You were the first person I’ve unabashedly loved. The intensity of that doesn’t change my inevitable love learning curve. It was so easy when you were little. It came so naturally.
In nine years we’ve grown, you and I.
You’re tweeny before me. I’m jaded before you. Everything excites you. Everything annoys me. You literally cartwheel your way through life. I worry and work and wander and wonder. I catch glimpses of you and find myself stopping and staring. On good days I watch. I see all the girls you’ve been up until today. I see all the things you’ve loathed and loved. I see the full you and I bask in my blessings and the luckiness of knowing you, your dad, your sister, myself. Us.
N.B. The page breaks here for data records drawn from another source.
Lemma hush_good me {A} (m : M driver A) hand ex lex stk lim s a s' : keeps (hush me) m -> m s = Some (a, s') -> G hand ex lex stk lim s ->
  awake doing making drafts s me -> G hand ex lex stk lim s' /\ awake doing making drafts s' me.
Proof. intros Hm Hs HG Ha. pose proof (Hm _ _ _ Hs) as K. split; [by eapply good_hush|by eapply awake_hush]. Qed.
Lemma hush_good0 {A} (m : M driver A) hand ex lex stk lim s a s' : keeps (hush None) m -> m s = Some (a, s') -> G hand ex lex stk lim s ->
  G hand ex lex stk lim s'.
Proof. intros Hm Hs HG. eapply good_hush; [exact HG|by eapply Hm|apply awake_None]. Qed.

(** ** The end of a call *)

Lemma view_tx ex s t X : live ex s !! t = Some X -> tx (V ex s) !! t = Some (call_of X).
Proof. intros H. simpl. by rewrite lookup_fmap, H. Qed.
Lemma view_tx_inv ex s t Y : tx (V ex s) !! t = Some Y -> exists X, live ex s !! t = Some X /\ Y = call_of X.
Proof. simpl. rewrite lookup_fmap. destruct (live ex s !! t) as [X|]; [|done]. intros [= <-]. by exists X. Qed.

Lemma top_thread ex s A o : top (V ex s) A = Some o -> exists T, threads (graph s) !! A = Some T /\ thread_is_dead T = false /\ transaction_stack T = o.
Proof.
  simpl. destruct (threads (graph s) !! A) as [T|]; [|done]. destruct (thread_is_dead T) eqn:HD; [done|]. intros [= <-]. by exists T.
Qed.

(** A stack with something on it is of a thread that does not wait for work. *)
Lemma busy_stack stk lim c A : inv stk lim c -> stk A <> [] -> waits c A = false /\ ~ at_leisure c A.
Proof.
  intros I Hs. split.
  - apply not_true_iff_false. intros Hw. by destruct (waits_quiet _ _ _ A I Hw) as (_ & _ & ? & _).
  - intros Hl. by destruct (i_free _ _ _ I A Hl).
Qed.

Lemma live_Some t s u Y : live (Some t) s !! u = Some Y -> u <> t /\ live None s !! u = Some Y.
Proof. simpl. intros [H HY]%lookup_delete_Some. split; [by intros ->|done]. Qed.

(** A transaction leaves the account; its buffer may have forgotten it. *)
Lemma links_tear hand lex t X s : links making hand None lex s -> transactions s !! t = Some X -> lex = None \/ lex = Some t ->
  links making hand (Some t) (Some t) s.
Proof.
  intros [La Lu Lf Lq Lt Lo Lw Ld] HX Hlex.
  assert (Hl : forall u Y, live (Some t) s !! u = Some Y -> live lex s !! u = Some Y).
  { intros u Y HY. destruct Hlex as [-> | ->]; [|done]. by apply live_Some in HY as [_ ?]. }
  split.
  - intros u Y p b al HY. by apply (La u Y), Hl.
  - intros u Y b B Hu HY. by apply (Lu u Y), Hl.
  - intros u Y [_ HY]%live_Some. by apply (Lf u Y).
  - exact Lq.
  - intros v Xv u Y p b [= <-] HX' HY Hb1 Hb2. destruct Hlex as [-> | ->]; [|by apply (Lt t Xv u Y p b)].
    apply live_Some in HY as [Hu HY]. destruct (allocs s !! p) as [al|] eqn:Hal; [|done].
    destruct (La t Xv p b al HX' Hb1 Hal) as (B1 & HB1 & _ & HT1). destruct (La u Y p b al HY Hb2 Hal) as (B2 & HB2 & _ & HT2). congruence.
  - intros u Y [_ HY]%live_Some. by apply (Lo u Y).
  - exact Lw.
  - exact Ld.
Qed.

Lemma pop_good hand lex stk t A s u s' : G hand None lex stk (Some t) s -> lex = None \/ lex = Some t ->
  binder_pop_transaction_ilocked A t s = Some (u, s') ->
  G hand (Some t) (Some t) (fupd A (tail (stk A)) stk) None s' /\ awake doing making drafts s' (Some A) /\
  exists X, transactions s !! t = Some X /\ t_from X = Some A /\ transactions s' !! t = Some (set_from None X).
Proof.
  intros [I W L] Hlex H. unfold binder_pop_transaction_ilocked in H.
  apply bind_Some in H as (T & s1 & [-> HT]%d_thread_inv & H). apply bind_Some in H as (? & s1 & [-> Hst]%bug_on_inv & H).
  apply negb_false_iff, bool_decide_eq_true in Hst. apply bind_Some in H as (X & s1 & [-> HX]%txn_at_inv & H).
  apply bind_Some in H as (? & s1 & [-> Hfr]%bug_on_inv & H). apply negb_false_iff, bool_decide_eq_true in Hfr.
  apply bind_Some in H as (? & s1 & (g & Hg & ->)%in_graph_inv & H). unfold put_thread_at in Hg. unfold put_txn in H. mrun.
  pose proof (view_tx None s t X HX) as HV. destruct (lim_on_top _ _ _ I _ HV A Hfr) as (l & El & Htop & _ & _ & _ & _).
  destruct (top_thread None s A _ Htop) as (T' & HT' & HD & _). assert (T' = T) as -> by congruence. clear HT'.
  destruct (busy_stack _ _ _ A I) as [Hw Hl]; [by rewrite El|].
  split; [|split; [|exists X; split; [done|split; [done|simpl; by rewrite lookup_insert_eq]]]].
  - split.
    + eapply inv_calm; [eapply (inv_pop _ _ _ I _ HV A Hfr)|]. apply calm_eq; try done; simpl.
      * by rewrite delete_insert_eq, fmap_delete.
      * intros B. rewrite lookup_insert. unfold fupd. case_decide as EB; case_decide as EB'; try congruence. subst B. simpl. by rewrite HD.
      * intros B. rewrite lookup_insert. case_decide as EB; [|done]. subst B. by rewrite HT.
      * intros B. rewrite lookup_insert. case_decide as EB; [|done]. subst B. by rewrite HT.
      * intros B. rewrite lookup_insert. case_decide as EB; [|done]. subst B. by rewrite HT.
    + intros p. destruct (W p) as [Hnd Hp]. split; [done|]. intros B HB. destruct (Hp B HB) as (TB & HTB & Ep). simpl. rewrite lookup_insert.
      case_decide as EB; [|by exists TB]. exists (set_stack (from_parent X) T). split; [done|]. subst B. by assert (TB = T) as -> by congruence.
    + pose proof (links_tear _ _ _ _ _ L HX Hlex) as LT.
      eapply links_keep; [exact LT| | | |by apply allocs_same| |]; cbn -[delete]; rewrite ?delete_insert_eq.
      * intros u X' HX'. split; [done|]. exists X'. split_and!; try done; by left.
      * intros u X' HX'. exists X'. split_and!; try done. by left.
      * intros v Xv u Y p b [= <-]. rewrite lookup_insert_eq. intros [= <-] HY Hb1 Hb2. by apply (l_torn _ _ _ _ _ LT t X u Y p b).
      * intros u Y HY _. rewrite lookup_insert. case_decide as Eu; [|by exists Y]. subst u. eexists. split; [done|]. simpl. congruence.
      * intros u Y. rewrite lookup_insert. case_decide as Eu; [|apply (l_dest _ _ _ _ _ L)]. intros [= <-]. by apply (l_dest _ _ _ _ _ L t X).
  - intros B [= <-]. split; [|done]. simpl in *. rewrite lookup_insert_eq. by rewrite HT in Hw.
Qed.

(** A buffer that no transaction of the account has may change. *)
Lemma links_buf hand ex lex s p b al B B' : links making hand ex lex s -> allocs s !! p = Some al -> store al !! b = Some B ->
  (forall u Y, live lex s !! u = Some Y -> t_buffer Y <> Some (p, b)) ->
  (forall u, transaction B' = Some u -> transaction B = Some u \/ exists X, transactions s !! u = Some X /\ t_buffer X = Some (p, b)) ->
  links making hand ex lex (set_allocs (<[p := set_store (<[b := B']> (store al)) al]> (allocs s)) s).
Proof.
  intros [La Lu Lf Lq Lt Lo Lw Ld] Hal HB Hno Hown.
  assert (Hst : forall q al' c, <[p := set_store (<[b := B']> (store al)) al]> (allocs s) !! q = Some al' ->
    exists al0, allocs s !! q = Some al0 /\ (is_Some (store al' !! c) -> is_Some (store al0 !! c)) /\ ((q, c) <> (p, b) -> store al' !! c = store al0 !! c)).
  { intros q al' c. rewrite lookup_insert. case_decide as Eq.
    - intros [= <-]. subst q. exists al. split; [done|]. simpl. rewrite lookup_insert. case_decide as Ec; [|done]. subst c.
      split; [by rewrite HB|done].
    - intros Hq. by exists al'. }
  assert (Hat : forall u Y q c al', live lex s !! u = Some Y -> t_buffer Y = Some (q, c) ->
    <[p := set_store (<[b := B']> (store al)) al]> (allocs s) !! q = Some al' -> exists al0, allocs s !! q = Some al0 /\ store al' !! c = store al0 !! c).
  { intros u Y q c al' HY Hb Hq. destruct (Hst q al' c Hq) as (al0 & Hal0 & _ & Hs). exists al0. split; [done|]. apply Hs. intros Ec.
    apply (Hno u Y HY). congruence. }
  split; simpl.
  - intros u Y q c al' HY Hb Hq. destruct (Hat u Y q c al' HY Hb Hq) as (al0 & Hal0 & Hs). rewrite Hs. by apply (La u Y q c al0).
  - intros u Y c C Hun HY (q & al' & Hb & Hq & HC). destruct (Hat u Y q c al' HY Hb Hq) as (al0 & Hal0 & Hs).
    apply (Lu u Y c C Hun HY). exists q, al0. split_and!; try done. by rewrite <- Hs.
  - exact Lf.
  - intros q q' al1 al2 c Hq Hq' H1 H2. destruct (Hst q al1 c Hq) as (? & ? & ? & _), (Hst q' al2 c Hq') as (? & ? & ? & _).
    eapply (Lq q q'); eauto.
  - intros v X u Y q c Ev HX HY Hb1 Hb2. pose proof (Lt v X u Y q c Ev HX HY Hb1 Hb2) as Hn. rewrite lookup_insert. case_decide as Eq; [|done].
    congruence.
  - exact Lo.
  - intros q al' c C u Hq HC HT. destruct (decide (q = p)) as [->|Nq]; [|rewrite lookup_insert_ne in Hq by done; by apply (Lw q al' c C)].
    rewrite lookup_insert_eq in Hq. injection Hq as <-. simpl in HC. rewrite lookup_insert in HC. case_decide as Ec; [|by apply (Lw p al c C)].
    injection HC as <-. subst c. destruct (Hown u HT) as [HT'|?]; [by apply (Lw p al b B u)|done].
  - exact Ld.
Qed.

Lemma upd_buf_inv b f s u s' : upd_buf b f s = Some (u, s') -> exists al B, allocs s !! fst b = Some al /\ store al !! snd b = Some B /\
  s' = set_allocs (<[fst b := set_store (<[snd b := f B]> (store al)) al]> (allocs s)) s.
Proof.
  unfold upd_buf. intros (al & al' & Hal & H & ->)%in_alloc_inv. apply bind_Some in H as (B & al1 & [-> HB]%buf_at_inv & H).
  unfold update_buf in H. mrun. by exists al, B.
Qed.

(** What has left the account lets go of its buffer, and is freed. *)
Lemma forget_good hand ex stk lim t X b s u s' f : (forall B v, transaction (f B) = Some v -> transaction B = Some v) -> G hand ex (Some t) stk lim s -> transactions s !! t = Some X -> t_buffer X = Some b ->
  upd_buf b f s = Some (u, s') -> G hand ex (Some t) stk lim s' /\ graph s' = graph s /\ transactions s' = transactions s.
Proof.
  intros Hf [I W L] HX Hb (al & B & Hal & HB & ->)%upd_buf_inv. split; [|done]. split; [done|done|]. eapply links_buf; [exact L|exact Hal|exact HB| |intros v Hv; left; by apply Hf].
  intros v Y HY Hb'. destruct b as [p b]. pose proof (l_torn _ _ _ _ _ L t X v Y p b eq_refl HX HY Hb Hb'). simpl in *. congruence.
Qed.

Definition ownerless (t : nat) (s : driver) : Prop := forall p al b B, allocs s !! p = Some al -> store al !! b = Some B -> transaction B <> Some t.

Lemma forget_ownerless hand ex lex t X s u s1 : links making hand ex lex s -> transactions s !! t = Some X ->
  match to_proc X, t_buffer X with Some _, Some b => upd_buf b (set_transaction None) | _, _ => ret tt end s = Some (u, s1) -> ownerless t s1.
Proof.
  intros L HX H p al b B Hal HB HT.
  assert (Hno : t_buffer X <> Some (p, b) -> forall al0, allocs s !! p = Some al0 -> store al0 !! b = Some B -> False).
  { intros Hn al0 Hal0 HB0. destruct (l_owner _ _ _ _ _ L p al0 b B t Hal0 HB0 HT) as (X' & HX' & Hb). congruence. }
  pose proof (l_dest _ _ _ _ _ L t X HX) as Hd. destruct (to_proc X) as [q|], (t_buffer X) as [[p' b']|].
  2-4: mrun; eapply Hno; try done; intros; exfalso; by apply Hd.
  apply upd_buf_inv in H as (al' & B' & Hal' & HB' & ->). simpl in *. destruct (decide (p = p')) as [->|Np].
  - rewrite lookup_insert_eq in Hal. injection Hal as <-. simpl in HB. rewrite lookup_insert in HB. case_decide as Eb; [by simplify_eq|].
    eapply Hno; [congruence|done..].
  - rewrite lookup_insert_ne in Hal by done. eapply Hno; [congruence|done..].
Qed.

Lemma free_good hand stk lim t s u s' : G hand (Some t) (Some t) stk lim s -> binder_free_transaction t s = Some (u, s') ->
  G hand None None stk lim s' /\ quiet None (graph s) (graph s') /\ transactions s' = delete t (transactions s).
Proof.
  intros HG H. unfold binder_free_transaction in H. apply bind_Some in H as (X & s1 & [-> HX]%txn_at_inv & H).
  apply bind_Some in H as (? & s1 & H1 & H). apply bind_Some in H as (? & s2 & H2 & H). apply bind_Some in H as (? & s3 & [= <- <-] & H).
  apply in_graph_inv in H as (g & Hg & ->). pose proof (keeps_deleted None _ _ _ _ Hg) as Q3. simpl in Q3.
  pose proof (forget_ownerless _ _ _ _ _ _ _ _ (g_links _ _ _ _ _ _ _ _ _ HG) HX H1) as O1.
  assert (K1 : G hand (Some t) (Some t) stk lim s1 /\ graph s1 = graph s /\ transactions s1 = transactions s).
  { destruct (to_proc X) as [p|]; [|by mrun]. destruct (t_buffer X) as [b|] eqn:Hb; [|by mrun]. eapply forget_good; [|exact HG|exact HX|exact Hb|exact H1]. done. }
  destruct K1 as (G1 & E1 & T1).
  assert (K2 : G hand (Some t) (Some t) stk lim s2 /\ graph s2 = graph s /\ delete t (transactions s2) = delete t (transactions s) /\ allocs s2 = allocs s1).
  { split; [eapply (hush_good0 (free_txn_fixups t)); [apply hush_free_fixups|exact H2|exact G1]|]. unfold free_txn_fixups in H2.
    destruct (transactions s1 !! t); [|done]. destruct (binder_free_txn_fixups _) as [[? r]|]; [|done]. simplify_eq. simpl.
    by rewrite delete_insert_eq, T1. }
  destruct K2 as (G2 & E2 & T2 & A2). split; [|split; [simpl; by rewrite <- E2|done]].
  destruct G2 as [I2 W2 L2]. set (s3 := set_transactions _ s2).
  assert (G3 : G hand None None stk lim s3).
  { split; [done|done|]. destruct L2 as [La Lu Lf Lq Lt Lo Lw Ld]. split; [exact La|exact Lu|exact Lf|exact Lq|done|exact Lo| |].
    - intros p al b B v Hal HB HT. destruct (Lw p al b B v Hal HB HT) as (Y & HY & Hb). exists Y. split; [|done]. simpl. rewrite lookup_delete_ne; [done|].
      intros <-. simpl in Hal. rewrite A2 in Hal. by apply (O1 p al b B).
    - intros v Y HY. apply (Ld v Y). simpl in HY. by apply lookup_delete_Some in HY as [_ ?]. }
  eapply good_hush; [exact G3|apply hush_graph, Q3|apply awake_None].
Qed.

(** ** Calls that fail *)

(** A call whose caller is gone leaves the account; what it was made inside
    of is in hand then. *)
Lemma up_good hand lex stk t X s : G hand None lex stk (Some t) s -> lex = None \/ lex = Some t -> transactions s !! t = Some X -> t_from X = None ->
  G hand (Some t) (Some t) stk (from_parent X) s.
Proof.
  intros [I W L] Hlex HX Hf. split; [|done|by eapply links_tear]. pose proof (view_tx None s t X HX) as HV.
  eapply inv_calm; [eapply (inv_up _ _ _ I _ HV Hf)|]. apply calm_eq; try done. simpl. by rewrite fmap_delete.
Qed.

(** So does a transaction nobody waits for. *)
Definition loose (t : nat) (s : driver) : Prop := (forall l, t ∉ txns (queue l (graph s))) /\ forall A, making A <> Some t.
So many days I just watch you. I commit you to my memory. I soften my heart and remind it that we are open to you, first and foremost and forever and always. My heart needs reminding now that it has to open and close so often. I think what happens is that I get kind of lazy, or stuck, and I forget to open myself back up. I’m closed from the day, or the dark, or the daring.
And I miss you.
I miss you, and you don’t immediately need me. You are okay. You, my dear, are so very okay. But that doesn’t mean you don’t need. That doesn’t mean I shouldn’t be there: open, waiting, willing. I’ve gotten a lot more time to myself as you and your sister have grown. I enact having choice more often these days. I choose distance: space and silence and solitude, sometimes.
I choose to put my oxygen mask on first. I have to.
So this space has grown between you and I. Between who we both were and all that we’ve both been. This space saves me. And it breaks my heart. I work for it to not eat me up. I don’t long to close it anymore. But I do aim to acknowledge it, and to embrace the opportunities to be connected, be helpful, be tender, be lit up. To be open and be okay and be enough.
I want more of that with you, my child.
You, who saved me as much as anyone.
You, who grew me.
You, who sees me.
You, who propels me.
You, my child, who loves me so wholeheartedly. Even when I pull away from you. Even when I’m imperfect. Even through all the times my best hasn’t been good enough or my love pure enough or my heart open enough. You, my child, have loved me so well through it all. And it seems you will continue to.
So, we do this. We do this together. We do life, you and I. Mother and daughter. We see where this takes us. And we try. We try to show up for one another. I try to do better, be better. I try to let myself re-connect more with you, deeper. I lean in. And I continue to do so when you lean out, when you fail to stop growing, when you push me to learn how deeply I love you. Even then. Especially then.
But then is not now. Now is today. Today is a just-the-two-of-us trip to the grocery store. Today is a caramel steamer for you and an Americano for me. Today is October, in all it’s raucous glory. In it’s degeneration, in it’s depth, in it’s hallowed colorfulness. Today is change and growth and finding the ground, somehow, in the midst of it. Today is about grasping opportunities, fostering connection, and continuing to be honest as fuck in the process.